Technology, Policy and Disability: "A perspective from the user"


Manuel Lobato (Spain)
E-mail address: manuel.lobato@lgr.servicom.es


As I was preparing this paper, I remembered the story of Koldo. Koldo was a citizen of the European Union who, since being diagnosed with Amiotrophic Lateral Sclerosis (ALS) had lived his life in a wheelchair. Eventually, his computer became an indispensable tool to replace more conventional forms of human communication. His life, characterized by his indomitable will to live, was cut short by pneumonia. While in hospital, he was unable to tell anyone that the position of his head prevented him from breathing properly. Only the unexpected visit of the occupational therapist who had been working with him in the city of Vitoria enabled him to communicate this difficulty and get some relief. That same day he died.

Olga also comes to mind. In spite of her youth she has already written a book about her experiences fighting ALS. Her bedroom is like an Intensive Care Unit installed in her parents home with her family performing all of the functions of the health workers, on duty round the clock. Up till now, only her mother was able to understand her barely legible scribbles. Her severe motor difficulties as well as extreme vision problem make it difficult to provide her with a technological tool which could enable her to communicate. As time goes by her mother finds it increasingly difficult to understand her and we all get more and more nervous.

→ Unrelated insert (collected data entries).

(** *** Arguments that are not numbers, along the whole run *)

(** C10: let the second argument be one [atoi] reads as 0 and the first be
    read as a positive duration.  Then the first step of [main] writes the
    banner with a thread count of 1 and nothing on standard error and goes
    on; along every schedule [CreateThread] is called for index 0 and for no
    other index, exactly once by the time the spawn loop is left; at most
    one thread ever exists, and once the loop is left and the spawn has
    succeeded exactly one thread exists, the one of index 0; and [main]
    returns a failure only if [calloc] fails.  Let instead the first
    argument be one [atoi] reads as 0, whatever follows it: [main] writes
    "Duracao invalida", returns [EXIT_FAILURE] and no thread exists. *)
Theorem non_numeric_arguments (inp : Input) (sched : list Action) :
  let w1 := main inp initial_world in
  let w := run inp (ActMain :: sched) initial_world in
  (forall argv1 argv2 rest,
     args inp = argv1 :: argv2 :: rest ->
     atoi argv2 = 0 ->
     0 < atoi argv1 ->
     main_pc w1 = MRegister /\
     num_threads (locals w1) = 1 /\
     trace w1 = [Stdout (banner (locals w1))] /\
     stderr_of (trace w1) = [] /\
     (spawn_params (trace w) = [] \/ spawn_params (trace w) = [0]) /\
     (past_spawn_loop w = true -> spawn_params (trace w) = [0]) /\
     (length (thread_table w) <= 1)%nat /\
     (past_spawn_loop w = true -> CreateThread_ok inp 0 = true ->
      exists wk, thread_table w = [wk] /\ lpParam wk = 0 /\ cpu_index wk = 0) /\
     (past_spawn_loop w = true -> CreateThread_ok inp 0 = false ->
      thread_table w = []) /\
     (forall c, exit_code w = Some c -> c <> EXIT_SUCCESS ->
                calloc_ok inp = false)) /\
  (forall argv1 rest,
     args inp = argv1 :: rest ->
     atoi argv1 = 0 ->
     exit_code w = Some EXIT_FAILURE /\
     trace w = [Stderr invalid_duration_message] /\
     thread_table w = []).
Proof.
  intros w1 w. split.
  - intros argv1 argv2 rest Ha H2 Hd.
    destruct (main_configures inp argv1 (argv2 :: rest) Ha Hd)
      as (Hpc & _ & Hcpu & Hnt & Htr).
    fold w1 in Hpc, Hcpu, Hnt, Htr.
    pose proof (available_processor_count_range (dwNumberOfProcessors inp)) as Hr.
    assert (Hone : effective_thread_count (requested_thread_count inp)
                     (available_processor_count (dwNumberOfProcessors inp)) = 1).
    { rewrite (requested_second_argument inp argv1 argv2 rest Ha), H2.
      apply effective_thread_count_zero. lia. }
    split; [exact Hpc|]. split; [rewrite Hnt, Hcpu; exact Hone|].
    split; [exact Htr|]. split; [rewrite Htr; reflexivity|].
    pose proof (inv_reachable inp (ActMain :: sched)) as I.
    pose proof (handle_inv_reachable inp (ActMain :: sched)) as H.
    pose proof (path_inv_reachable inp (ActMain :: sched)) as P.
    fold w in I, H, P.
    pose proof (inv_params _ _ I) as Hp.
    pose proof (inv_spawned _ _ I) as Hs.
    pose proof (inv_count _ _ I) as Hc.
    assert (Hle : spawned w <= 1).
    { destruct (configured w) eqn:Hcf.
      - destruct (inv_cfg _ _ I Hcf) as [E1 E2]. rewrite E1 in E2.
        rewrite Hone in E2. lia.
      - rewrite (unconfigured_spawned w Hcf). lia. }
    assert (Hall : past_spawn_loop w = true -> spawned w = 1).
    { intros Hps. destruct (past_spawn_loop_spawned w Hps) as [E Hcf].
      destruct (inv_cfg _ _ I Hcf) as [E1 E2]. rewrite E1, Hone in E2.
      rewrite E. exact E2. }
    split; [|split; [|split; [|split; [|split]]]].
    + rewrite Hp. assert (Hv : spawned w = 0 \/ spawned w = 1) by lia.
      destruct Hv as [-> | ->]; auto.
    + intros Hps. rewrite Hp, (Hall Hps). reflexivity.
    + lia.
    + intros Hps Hok. pose proof (hi_params _ _ H) as Hpar.
      rewrite (Hall Hps) in Hpar.
      change (seqZ 0 1) with [0] in Hpar. simpl in Hpar. rewrite Hok in Hpar.
      destruct (thread_table w) as [|wk [|wk2 t]]; try discriminate Hpar.
      injection Hpar as Hlp. exists wk. split; [reflexivity|]. split; [exact Hlp|].
      unfold cpu_index. rewrite Hlp. reflexivity.
    + intros Hps Hok. pose proof (hi_params _ _ H) as Hpar.
      rewrite (Hall Hps) in Hpar.
      change (seqZ 0 1) with [0] in Hpar. simpl in Hpar. rewrite Hok in Hpar.
      destruct (thread_table w); [reflexivity | discriminate Hpar].
    + intros c Hx Hne. unfold exit_code in Hx.
      destruct (main_pc w) as [| | | | | | | | |c'] eqn:Hpcw; try discriminate.
      injection Hx as ->.
      destruct (pi_code _ _ P c Hpcw) as [-> | [_ [Hbad | Hcal]]];
        [contradiction | | exact Hcal].
      unfold duration_ok in Hbad. rewrite Ha in Hbad.
      apply Z.ltb_ge in Hbad. lia.
  - intros argv1 rest Ha Hz.
    assert (Hm : main inp initial_world
                 = set_pc (MReturned EXIT_FAILURE)
                     (emit [Stderr invalid_duration_message] initial_world)).
    { apply (main_rejects_duration inp argv1 rest Ha). lia. }
    subst w. rewrite run_after_return by (rewrite Hm; reflexivity).
    rewrite Hm. repeat split.
Qed.

Lemma non_numeric_arguments_witness :
  (exists wk,
     thread_table (run (all_ok ["5"; "abc"]%string 8)
                     (ActMain :: repeat ActMain 5) initial_world) = [wk] /\
     lpParam wk = 0 /\ cpu_index wk = 0) /\
  exit_code (run (all_ok ["abc"; "4"]%string 8) [ActMain] initial_world)
  = Some EXIT_FAILURE /\
  exit_code (run (all_ok ["abc"%string] 8) [ActMain] initial_world)
  = Some EXIT_FAILURE.
Proof.
  split; [|split].
  - refine (proj1 (proj2 (proj2 (proj2 (proj2 (proj2 (proj2 (proj2
      (proj1 (non_numeric_arguments (all_ok ["5"; "abc"]%string 8)
                (repeat ActMain 5))
         "5"%string "abc"%string [] eq_refl _ _)))))))) eq_refl eq_refl).
    + vm_compute; reflexivity.
    + vm_compute; reflexivity.
  - refine (proj1 (proj2 (non_numeric_arguments (all_ok ["abc"; "4"]%string 8) [])
                     "abc"%string ["4"%string] eq_refl _)).
    vm_compute; reflexivity.
  - refine (proj1 (proj2 (non_numeric_arguments (all_ok ["abc"%string] 8) [])
                     "abc"%string [] eq_refl _)).
    vm_compute; reflexivity.
Defined.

I also recall the many children who don't have access to the technological tools or health care workers that would provide them with the autonomous movement so necessary from an early age. Without this help these children grow up with severe deficits in their personal development. In the future people will say that in addition to their physical, psychological or sensory deficits they also have developmental disability.

In extension, I think in millions of european citizens that haven't a dignified quality of life, an access to a dignified qualitative education, a job, to travel o simply relax. Many of them are suffering because they know their disabilities are affecting to family and friends.

Probably everyone has heard, at onetime or another, on the radio, television or through the press, of the European Union but for most of us, the concept of a Europe of Citizens is still meaningless.

At the present time there are many handicapped people, including myself, for whom the simultaneous and/or complementary role of technology and personal assistance is the only guarantee of an independent life in which we can make our own decisions. Any policy regarding the disabled, especially on the European level, should be based on the recognition of the civil rights of all disabled people and that discrimination should be penalized as is the case when a member state exceeds, for example, its designated quota of milk production.

This recognition of civil rights, currently a weak and virtually non-existent practice should insure, among other things, that disabled people have access to the technology they need in order to achieve the level of personal dignity which distinguishes us as Europeans, form other regions of the planet.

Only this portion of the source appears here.